Nagios2 process overwhelmed by NSCA daemon?

Jonathan Call jcall at verio.net
Mon Dec 14 19:41:08 CET 2009


See responses inline:

> -----Original Message-----
> From: Thomas Guyot-Sionnest [mailto:dermoth at aei.ca]
> Sent: Sunday, December 13, 2009 9:23 PM
> To: Jonathan Call
> Cc: nagios-user Mailinglist
> Subject: Re: [Nagios-users] Nagios2 process overwhelmed by NSCA
daemon?
> 
> On 09/12/09 06:06 PM, Jonathan Call wrote:
> > I recently added two new slaves to a distributed Nagios system.
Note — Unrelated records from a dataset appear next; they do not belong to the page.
(** The body either leaves the labels alone (an index that is not
    evaluated) or writes the classification of the point at its index;
    the slice of earlier labels is not empty then. *)
Lemma scan_body_Ok cfg data labels index point labels' :
  scan_body cfg data labels index point = Ok labels' <->
  (evaluated cfg data index = false /\ labels' = labels) \/
  (evaluated cfg data index = true /\ (index < length labels)%nat /\
   previous_spikes_at cfg labels (Z.of_nat index) <> [] /\
   exists limit_range,
     build_histogram cfg (subdata_at cfg data (Z.of_nat index))
       (previous_spikes_at cfg labels (Z.of_nat index)) = Ok limit_range /\
     labels' = <[index := classify point limit_range]> labels).
Proof.
  unfold scan_body, evaluated.
  destruct (Z.ltb_spec (Z.of_nat index) (min_entries cfg)) as [Hw|Hw].
  { replace (min_entries cfg <=? Z.of_nat index) with false by (symmetry; apply Z.leb_gt; lia).
    simpl. split.
    - intros [= <-]. by left.
    - intros [[_ ->]|[? _]]; [done | discriminate]. }
  replace (min_entries cfg <=? Z.of_nat index) with true by (symmetry; apply Z.leb_le; lia).
  simpl.
  destruct (Z.ltb_spec (nValid (subdata_at cfg data (Z.of_nat index))) (min_entries cfg - 1)) as [Hv|Hv].
  { replace (min_entries cfg - 1 <=? _) with false by (symmetry; apply Z.leb_gt; lia).
    split.
    - intros [= <-]. by left.
    - intros [[_ ->]|[? _]]; [done | discriminate]. }
  replace (min_entries cfg - 1 <=? _) with true by (symmetry; apply Z.leb_le; lia).
  split.
  - intros H. inv_bind H. inv_bind H. apply list_assign_Ok in H as [Hlt ->].
    right. split; [done|]. split; [done|].
    split; [apply nspikes_of_Ok; by eexists|]. by eexists.
  - intros [[? _]|(_ & Hlt & Hne & lr & Hb & ->)]; [discriminate|].
    apply nspikes_of_Ok in Hne as [n Hn].
    apply bind_Ok. exists n. split; [done|].
    apply bind_Ok. exists lr. split; [done|]. by apply list_assign_Ok.
Qed.

Lemma scan_body_length cfg data labels index point labels' :
  scan_body cfg data labels index point = Ok labels' -> length labels' = length labels.
Proof.
  intros H. apply scan_body_Ok in H as [[_ ->]|(_ & _ & _ & lr & _ & ->)]; [done|].
  apply length_insert.
Qed.

Lemma scan_body_other cfg data labels index point labels' j :
  scan_body cfg data labels index point = Ok labels' -> j <> index -> labels' !! j = labels !! j.
Proof.
  intros H Hj. apply scan_body_Ok in H as [[_ ->]|(_ & _ & _ & lr & _ & ->)]; [done|].
  by apply list_lookup_insert_ne.
Qed.

Lemma scan_body_warm_up cfg data labels index point labels' :
  scan_body cfg data labels index point = Ok labels' ->
  Z.of_nat index < min_entries cfg -> labels' = labels.
Proof.
  intros H Hw. apply scan_body_Ok in H as [[_ ->]|(He & _)]; [done|].
  apply evaluated_true in He. lia.
Qed.

(** ** The whole loop *)

(** Rows are visited in increasing order: what the loop does from
    [index] on leaves the length and every earlier label unchanged. *)
Lemma scan_from_frame cfg data rows : forall index labels labels',
  scan_from cfg data index rows labels = Ok labels' ->
  length labels' = length labels /\
  forall j, (j < index)%nat -> labels' !! j = labels !! j.
Proof.
  induction rows as [|point rows IH]; simpl; intros index labels labels' H.
  - by injection H as <-.
  - inv_bind H. apply IH in H as [Hlen Hpre]. split.
    + rewrite Hlen. eapply scan_body_length; eauto.
    + intros j Hj. rewrite Hpre by lia. eapply scan_body_other; eauto. lia.
Qed.

(** The labels of the warm-up indices are never written. *)
Lemma scan_from_warm_up cfg data rows : forall index labels labels' j,
  scan_from cfg data index rows labels = Ok labels' ->
  Z.of_nat j < min_entries cfg -> labels' !! j = labels !! j.
Proof.
  induction rows as [|point rows IH]; simpl; intros index labels labels' j H Hj.
  - by injection H as <-.
  - inv_bind H. rewrite (IH _ _ _ _ H Hj).
    destruct (decide (j = index)) as [->|Hne].
    + by rewrite (scan_body_warm_up _ _ _ _ _ _ Ha Hj).
    + eapply scan_body_other; eauto.
Qed.

(** The pass that visits a given row, seen from the final labels. *)
Lemma scan_from_visit cfg data rows : forall index labels labels' k point,
  scan_from cfg data index rows labels = Ok labels' ->
  rows !! k = Some point ->
  exists before after,
    scan_body cfg data before (index + k) point = Ok after /\
    length before = length labels /\
    (forall j, (j < index + k)%nat -> labels' !! j = before !! j) /\
    labels' !! (index + k)%nat = after !! (index + k)%nat.
Proof.
  induction rows as [|p rows IH]; simpl; intros index labels labels' k point H Hk; [done|].
  inv_bind H. destruct k as [|k]; simpl in Hk.
  - injection Hk as ->. exists labels, a. rewrite Nat.add_0_r.
    apply scan_from_frame in H as [_ Hpre].
    repeat split; [done| |apply Hpre; lia].
    intros j Hj. rewrite Hpre by lia. eapply scan_body_other; eauto. lia.
  - destruct (IH _ _ _ _ _ H Hk) as (before & after & Hb & Hlen & Hpre & Hat).
    exists before, after. replace (index + S k)%nat with (S index + k)%nat by lia.
    repeat split; try done. rewrite Hlen. eapply scan_body_length; eauto.
Qed.

(** ** Warm-up *)

(** C8. An index below [min_entries] is not evaluated, and its entry in
    the final label array is [False]. *)
Theorem warm_up_label_false cfg data labels (i : nat) :
  scan cfg data = Ok labels ->
  (i < length data)%nat ->
  Z.of_nat i < min_entries cfg ->
  evaluated cfg data i = false /\ labels !! i = Some false.
Proof.
  intros Hscan Hi Hw. split.
  - destruct (evaluated cfg data i) eqn:He; [|done].
    apply evaluated_true in He. lia.
  - unfold scan in Hscan. rewrite (scan_from_warm_up _ _ _ _ _ _ _ Hscan Hw).
    by apply lookup_replicate_2.
Qed.

Lemma warm_up_label_false_witness :
  evaluated default_config (flat_then_jump 101) 7 = false /\
  (replicate 100 false ++ [true]) !! 7%nat = Some false.
Proof.
  apply (warm_up_label_false default_config (flat_then_jump 101)
           (replicate 100 false ++ [true]) 7); [by vm_compute | simpl; lia | simpl; lia].
Defined.

(** ** Classification *)

(** C4. At an evaluated index the final label is the decision of the
    classifier against the interval computed from the window and the
    labels before it: [False] for a NaN raw value, and otherwise [True]
    exactly when the raw value is below [lower] or above [upper]. *)
Theorem classification_rule cfg data labels (i : nat) point :
  scan cfg data = Ok labels ->
  data !! i = Some point ->
  evaluated cfg data i = true ->
  exists lower upper label,
    build_histogram cfg (subdata_at cfg data (Z.of_nat i))
      (previous_spikes_at cfg labels (Z.of_nat i)) = Ok (lower, upper) /\
    labels !! i = Some label /\
    (raw point = NaN -> label = false) /\
    (raw point <> NaN ->
     (label = true <->
      flt (raw point) (Fin lower) = true \/ fgt (raw point) (Fin upper) = true)).
Proof.
  intros Hscan Hpt He. unfold scan in Hscan.
  destruct (scan_from_visit _ _ _ _ _ _ _ _ Hscan Hpt)
    as (before & after & Hbody & Hlen & Hpre & Hat).
  simpl in *. apply scan_body_Ok in Hbody as [[He' _]|(_ & Hlt & _ & [lower upper] & Hb & ->)];
    [congruence|].
  exists lower, upper, (classify point (lower, upper)).
  split; [|split; [|split]].
  - rewrite <- Hb. f_equal. apply iloc_agree. intros j Hj. apply Hpre.
    unfold end_index in Hj. lia.
  - rewrite Hat. by apply list_lookup_insert_eq.
  - intros Hnan. unfold classify. by rewrite Hnan.
  - intros Hnan. unfold classify.
    destruct (raw point); try done; unfold isnull; apply orb_true_iff.
Qed.

Lemma classification_rule_witness :
  exists lower upper label,
    build_histogram default_config (subdata_at default_config (flat_then_jump 101) 100)
      (previous_spikes_at default_config (replicate 100 false ++ [true]) 100)
    = Ok (lower, upper) /\
    (replicate 100 false ++ [true]) !! 100%nat = Some label /\
    (Fin 100 = NaN -> label = false) /\
    (Fin 100 <> NaN ->
     (label = true <->
      flt (Fin 100) (Fin lower) = true \/ fgt (Fin 100) (Fin upper) = true)).
Proof.
  apply (classification_rule default_config (flat_then_jump 101)
           (replicate 100 false ++ [true]) 100 (reading 100 100));
    by vm_compute.
Defined.

(** ** The window *)

(** What the slice of the loop holds: the rows from [begin_index] up to
    and excluding [end_index = index - 1]. *)
Lemma subdata_at_lookup cfg data (index k : nat) :
  subdata_at cfg data (Z.of_nat index) !! k
  = if decide (Z.to_nat (begin_index cfg (Z.of_nat index)) + k < index - 1)%nat
    then data !! (Z.to_nat (begin_index cfg (Z.of_nat index)) + k)%nat
    else None.
Proof.
  unfold subdata_at. rewrite iloc_lookup. unfold end_index.
  repeat case_decide; try done; lia.
Qed.

(** C2. With the constants of the module, the window of index 100 in a
    sequence of 101 rows holds the rows 0 to 98: the row at index 99,
    the last one before the current point, is not in it. *)
Theorem window_stops_before_previous_row :
  map Time (subdata_at default_config (flat_then_jump 101) 100)
  = map Z.of_nat (seq 0 99) /\
  (flat_then_jump 101) !! 99%nat = Some (reading 99 0) /\
  reading 99 0 ∉ subdata_at default_config (flat_then_jump 101) 100.
Proof.
  split; [by vm_compute|]. split; [by vm_compute|].
  intros Hin. apply (list_elem_of_fmap_2 Time) in Hin.
  assert (H : map Time (subdata_at default_config (flat_then_jump 101) 100)
              = map Z.of_nat (seq 0 99)) by (by vm_compute).
  change (fmap Time) with (map Time) in Hin.
  rewrite H in Hin. apply list_elem_of_In, in_map_iff in Hin as (x & Hx & Hin').
  apply in_seq in Hin'. simpl in Hx. lia.
Qed.

(** ** The cells of the confusion matrix *)

Section Cells.
Context {A : Type}.

Lemma zip_with_andb_map (f g : A -> bool) (l : list A) :
  zip_with andb (map f l) (map g l) = map (fun x => f x && g x) l.
Proof. induction l as [|x l IH]; simpl; [done | by rewrite IH]. Qed.

Lemma count_true_map (h : A -> bool) (l : list A) :
  count_true (map h l) = length (List.filter h l).
Proof.
  unfold count_true. induction l as [|x l IH]; [done|].
  cbn [map List.filter]. change (id (h x)) with (h x).
  destruct (h x); simpl; by rewrite IH.
Qed.
End Cells.

Lemma filter_ext_length {A : Type} (f g : A -> bool) (l : list A) :
  (forall x, f x = g x) -> length (List.filter f l) = length (List.filter g l).
Proof. intros H. by rewrite (List.filter_ext f g H). Qed.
The
> > central server now passively processes 17,000+ service checks on
> 3000+
> > servers.
> >
> > It's been over an hour and a half since I brought those new slaves
> > online and I have about 150 hosts still stuck in 'Pending' and about
> > 1300 services in the same state. In addition to that it seems that
> the
> > service check results from the other slaves that were working
> normally
> > are now arbitrarily disappearing. For example, on one host three of
> the
> > service checks have been updated relatively recently (i.e. 5-30
> minutes
> > ago) but three other service checks haven't been updated for almost
> an
> > hour. The slaves all appear operational and the hosts are being
> checked
> > on time. Is it possible I've overwhelmed Nagios' ability to process
> data
> > from the NSCA daemon or struck some internal Nagios bottleneck? Any
> > suggestions would be appreciated.
> 
> Hummmm Very interesting. Which Nagios version are you using?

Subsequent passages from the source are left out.